Book: Landscape Gardening in Japan, 1912
Chapter: Chapter 12. Garden Composition

Rough Flat Garden style Hira niwa

Previous - Next

In the rough style of Flat Garden, illustrated in Plate XXX., details become fewer and still larger in proportion, there being virtually but one cultivated group or oasis in the desert of flat beaten earth. Well, lantern, and the most important trees, stones, and bushes are all clumped together, the remaining area being ornamented with a few stepping stones, a water basin and drain, and two small groups of stones, east and west. Stone 1, in the central group, is the "Guardian Stone," No. 2 is the "Worshipping Stone" and "Seat of Honour Stone" merged into one, and these together are combined with a third stone of arching form, making one of the triple lithic combinations shown in Plate II., and described on page 46. Stone 3, a little removed to the west, is the "Stone of the Setting Sun," grouped with two other rocks, a bush, and a large-leaved plant. Stone 4, called the "Stone of the Two Gods," is the principal feature of a small group on the east foreground. The stepping stones in this model are less numerous, bolder, and rougher in shape than in the other styles, and no hewn stones are introduced. A pair of pine trees, with a tall shrub and low plants and bushes, form the only mass of vegetation in the garden, which serves at the same time to shade a rustic well-frame, with its pebbled bed, rocks, and water plants.
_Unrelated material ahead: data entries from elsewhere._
(** [neighbors[layer][pos] = dest], with the new count. *)
Definition set_neighbor (n : Node) (layer pos : nat) (dest : N) (count : Z) : option Node :=
  row ← n_neighbors n !! layer;
  if bool_decide (pos < length row)%nat
  then Some (MkNode (n_id n) (n_max_layer n) (n_deleted n) (n_vector n)
               (<[layer := <[pos := dest]> row]> (n_neighbors n)) (<[layer := count]> (n_counts n)))
  else None.

Definition max_conn (layer : nat) : Z := if bool_decide (layer = 0%nat) then M_MAX0 else M.

Definition add_link (metric : DistanceMetric) (locks src dest : N) (layer : nat) (img : image) : option image :=
  if locks <=?? src then Some img
  else
    n ← get_node src img;
    count ← n_counts n !! layer;
    if bool_decide (count < max_conn layer)%Z then
      pos ← layer_index count;
      n ← set_neighbor n layer pos dest (count + 1);
      put_node src n img
    else
      dest_dist ← distance_to metric img (n_vector n) dest;
      ids ← links n layer;
      '(max_d, max_idx) ← farthest metric img (n_vector n) ids 0 fminus_one (-1)%Z;
      if fltb dest_dist max_d && negb (bool_decide (max_idx = -1)%Z) then
        n ← set_neighbor n layer (Z.to_nat max_idx) dest count;
        put_node src n img
      else Some img.

(** The links between a new node and the neighbours selected for it. *)
Fixpoint link_all (metric : DistanceMetric) (locks id : N) (layer : nat) (selected : list N) (img : image) : option image :=
  match selected with
  | [] => Some img
  | n_id :: selected =>
    img ← add_link metric locks id n_id layer img;
    img ← add_link metric locks n_id id layer img;
    link_all metric locks id layer selected img
  end.

(** The selection of neighbours: the queue is popped [M] times. *)
Definition select_neighbors (candidates : list Result) : list N := r_id <$> pops result_lt (Z.to_nat M) candidates.

(** [for (int l = std::min(level, current_max_layer_); l >= 0; l--)] *)
Fixpoint connect (metric : DistanceMetric) (locks element_count id : N) (query : list float32) (layers : list Z)
    (curr : N) (img : image) : option image :=
  match layers with
  | [] => Some img
  | l :: layers =>
    layer ← layer_index l;
    candidates ← search_layer metric img element_count curr query EF_CONSTRUCTION layer;
    let selected := select_neighbors candidates in
    img ← link_all metric locks id layer selected img;
    connect metric locks element_count id query layers (default curr (head selected)) img
  end.

(** ** The index *)

Record t := Mk {
  storage_ : MMapHandler.t;
  disk_ : gmap string image;
  metadata_storage_ : MetadataHandler.t;
  metric_ : DistanceMetric;
  entry_point_id_ : N;
  current_max_layer_ : Z;
  element_count_ : N;
  node_locks_ : N;
}.

(** [(id_t)-1] *)
Definition NO_ENTRY : N := U32 - 1.

Definition data (s : t) : option image := MMapHandler.get_data (storage_ s) (disk_ s).

Definition with_data (img : image) (s : t) : t :=
  Mk (storage_ s) (<[MMapHandler.file_path_ (storage_ s) := img]> (disk_ s)) (metadata_storage_ s) (metric_ s)
     (entry_point_id_ s) (current_max_layer_ s) (element_count_ s) (node_locks_ s).

Definition with_counters (entry : N) (layer : Z) (count : N) (s : t) : t :=
  Mk (storage_ s) (disk_ s) (metadata_storage_ s) (metric_ s) entry layer count (node_locks_ s).

Definition with_metadata (m : MetadataHandler.t) (s : t) : t :=
  Mk (storage_ s) (disk_ s) m (metric_ s) (entry_point_id_ s) (current_max_layer_ s) (element_count_ s) (node_locks_ s).

(** The counters, written to the header. *)
Definition header_of (s : t) (h : FileHeader) : FileHeader :=
  MkHeader (magic h) (u32 (element_count_ s)) (u32_to_i32 (entry_point_id_ s)) (current_max_layer_ s).

Definition persist_header (s : t) : option t :=
  img ← data s;
  if HEADER_SIZE <=?? i_size img
  then Some (with_data (MkImage (i_size img) (header_of s (i_header img)) (i_nodes img)) s) else None.

(** The constructor. *)
Definition create (storage : MMapHandler.t) (disk : gmap string image) (meta_file : option bytes)
    (metric : DistanceMetric) : option t :=
  img ← MMapHandler.get_data storage disk;
  if HEADER_SIZE <=?? i_size img then
    let h := i_header img in
    let meta := MetadataHandler.open_file meta_file in
    if magic h =?? NANODB_MAGIC
    then Some (Mk storage disk meta metric (i32_to_u32 (h_entry_point_id h)) (h_max_layer h) (h_element_count h)
                  (h_element_count h + 10000))
    else Some (with_data (MkImage (i_size img) (MkHeader NANODB_MAGIC 0 (-1) (-1)) (i_nodes img))
                 (Mk storage disk meta metric NO_ENTRY (-1) 0 10000))
  else None.

(** What one insertion draws from its environment: the outcomes of
    [dist(rng_) < 0.03], the old contents of the stack, and the outcome of the
    system calls of [resize]. *)
Record draws := MkDraws {
  d_up : nat -> bool;
  d_garbage : list float32;
  d_sys : MMapHandler.syscalls;
}.

(** [while (r < 0.03 && level < config::M)], from the draw number [n] on. *)
Fixpoint levels_from (up : nat -> bool) (fuel n : nat) : nat :=
  match fuel with
  | O => O
  | S fuel' => if up n then S (levels_from up fuel' (S n)) else O
  end.

Definition get_random_level (d : draws) : Z := Z.of_nat (levels_from (d_up d) (Z.to_nat M) 0).

Definition RESIZE_STEP : N := 10485760.

(** Makes room for [id]: one step of 10 MB, and locks for it if it then has
    none. *)
Definition expand (sc : MMapHandler.syscalls) (id : N) (s : t) : outcome unit * t :=
  let size := MMapHandler.get_size (storage_ s) in
  if size <?? slot_end id then
    let '(r, h, disk) := MMapHandler.resize sc (size +u RESIZE_STEP) (storage_ s) (disk_ s) in
    let locks := match r with
                 | Ret _ => if node_locks_ s <=?? id then N.max (node_locks_ s) (u32 (id + 10000)) else node_locks_ s
                 | Throw _ => node_locks_ s
                 end in
    (r, Mk h disk (metadata_storage_ s) (metric_ s) (entry_point_id_ s) (current_max_layer_ s) (element_count_ s) locks)
  else (Ret tt, s).
(* ===== verification/HnswInv.v ===== *)
(** * The HNSW index: its invariant

    Nodes keep their arrays at full size and link only to slots of the file.
    Under that invariant no search leaves the file, every loop ends, and the
    results of a search are live nodes with their distances. *)

From S2P Require Import Prelude Storage MemoryMap MetadataStore Float32 PriorityQueue IndexTypes FloatExact Distance Hnsw.

Definition in_range (i : image) (id : N) : Prop := slot_end id <= i_size i.

(** A slot that has been written. *)
Definition occupied (i : image) (id : N) : Prop := is_Some (i_nodes i !! id).

Record node_wf (i : image) (n : Node) : Prop := {
  nw_vector : length (n_vector n) = VECTOR_DIM;
  nw_neighbors : length (n_neighbors n) = MAX_LAYERS;
  nw_rows : Forall (fun row => length row = Z.to_nat M_MAX0) (n_neighbors n);
  nw_counts : length (n_counts n) = MAX_LAYERS;
  nw_count layer c : n_counts n !! layer = Some c -> (0 <= c <= max_conn layer)%Z;
  nw_links layer ids : links n layer = Some ids -> Forall (occupied i) ids;
}.

Record image_wf (i : image) : Prop := {
  iw_header : HEADER_SIZE <= i_size i;
  iw_nodes id n : i_nodes i !! id = Some n -> in_range i id /\ node_wf i n;
}.

Lemma max_conn_bound layer : (max_conn layer <= M_MAX0)%Z.
Proof. unfold max_conn. by case_bool_decide. Qed.

Lemma links_replicate n layer k x :
  n_neighbors n = replicate MAX_LAYERS (replicate k x) -> n_counts n = replicate MAX_LAYERS 0%Z ->
  (layer < MAX_LAYERS)%nat -> links n layer = Some [].
Proof.
  intros Hn Hc Hl. unfold links. rewrite Hn, Hc, !lookup_replicate_2 by done. cbn [mbind option_bind].
  by rewrite bool_decide_eq_true_2 by lia.
Qed.

Lemma links_layer n layer ids : links n layer = Some ids -> is_Some (n_counts n !! layer).
Proof. unfold links. destruct (n_counts n !! layer); [by eexists|done]. Qed.

(** A node with no links is well-formed. *)
Lemma unlinked_wf i n x :
  length (n_vector n) = VECTOR_DIM -> n_neighbors n = replicate MAX_LAYERS (replicate (Z.to_nat M_MAX0) x) ->
  n_counts n = replicate MAX_LAYERS 0%Z -> node_wf i n.
Proof.
  intros Hv Hn Hc. split; [done|by rewrite Hn|by rewrite Hn; repeat constructor|by rewrite Hc| |].
  - intros layer c. rewrite Hc, lookup_replicate. intros [-> _]. unfold max_conn. unfold M_MAX0, M. case_bool_decide; lia.
  - intros layer ids Hl. destruct (links_layer _ _ _ Hl) as [c Hlen]. rewrite Hc in Hlen.
    apply lookup_replicate in Hlen as [_ Hlen]. rewrite (links_replicate n layer _ x Hn Hc Hlen) in Hl.
    injection Hl as <-. constructor.
Qed.

Lemma zero_node_wf i : node_wf i zero_node.
Proof. by apply (unlinked_wf i zero_node 0). Qed.

Lemma get_node_wf i id : image_wf i -> in_range i id -> exists n, get_node id i = Some n /\ node_wf i n.
Proof.
  intros [_ Hn] Hr. unfold get_node. rewrite bool_decide_eq_true_2 by done.
  destruct (i_nodes i !! id) as [n|] eqn:E; cbn [default]; eexists; (split; [done|]); [by apply (Hn id)|apply zero_node_wf].
Qed.

Lemma occupied_node i id :
  image_wf i -> occupied i id -> exists n, i_nodes i !! id = Some n /\ get_node id i = Some n /\ node_wf i n.
Proof.
  intros [_ Hn] [n E]. destruct (Hn id n E) as [Hr Hw]. exists n. split_and!; [done| |done].
  unfold get_node. rewrite bool_decide_eq_true_2 by done. by rewrite E.
Qed.

Lemma occupied_in_range i id : image_wf i -> occupied i id -> in_range i id.
Proof. intros [_ Hn] [n E]. by apply (Hn id n). Qed.

Lemma links_wf i n layer :
  node_wf i n -> (layer < MAX_LAYERS)%nat -> exists ids, links n layer = Some ids /\ Forall (occupied i) ids.
Proof.
  intros Hw Hl. destruct Hw as [_ Hlen Hrows Hclen Hc Hids].
  destruct (lookup_lt_is_Some_2 (n_counts n) layer) as [c Ec]; [lia|].
  destruct (lookup_lt_is_Some_2 (n_neighbors n) layer) as [row Er]; [lia|].
  assert (links n layer = Some (take (Z.to_nat c) row)) as E.
  { unfold links. rewrite Ec, Er. cbn [mbind option_bind]. rewrite bool_decide_eq_true_2; [done|].
    rewrite (Forall_lookup_1 _ _ _ _ Hrows Er). specialize (Hc layer c Ec). pose proof (max_conn_bound layer).
    unfold M_MAX0, M in *. lia. }
  exists (take (Z.to_nat c) row). split; [done|by apply (Hids layer)].
Qed.

Section search.
Context (fused : bool) (metric : DistanceMetric) (img : image) (query : list float32).

Definition dist_of (n : Node) : float32 := compute_distance fused query (n_vector n) VECTOR_DIM metric.

(** No distance from the query is a NaN. *)
Definition numeric : Prop := forall id n, i_nodes img !! id = Some n -> is_nan (dist_of n) = false.

(** A live node, with its distance. *)
Definition good (r : Result) : Prop :=
  exists n, i_nodes img !! r_id r = Some n /\ n_deleted n = false /\ r_distance r = dist_of n.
A large "Snow-scene" stone lantern, the single feature of its kind, also forms part of this clump. In the corner of the foreground to the west is shown the water basin, drain, and screen fence, indicating the end of the room verandah. A bamboo enclosure of the simplest kind surrounds the garden. (Stone 1. Guardian Stone. Stone 2. Worshipping Stone. Stone 3. Stone of Evening Sun. Stone 4. Stone of the Two Gods. A. Snow-scene Lantern. B. Water Basin. C. Garden Gate. D. Well Frame.)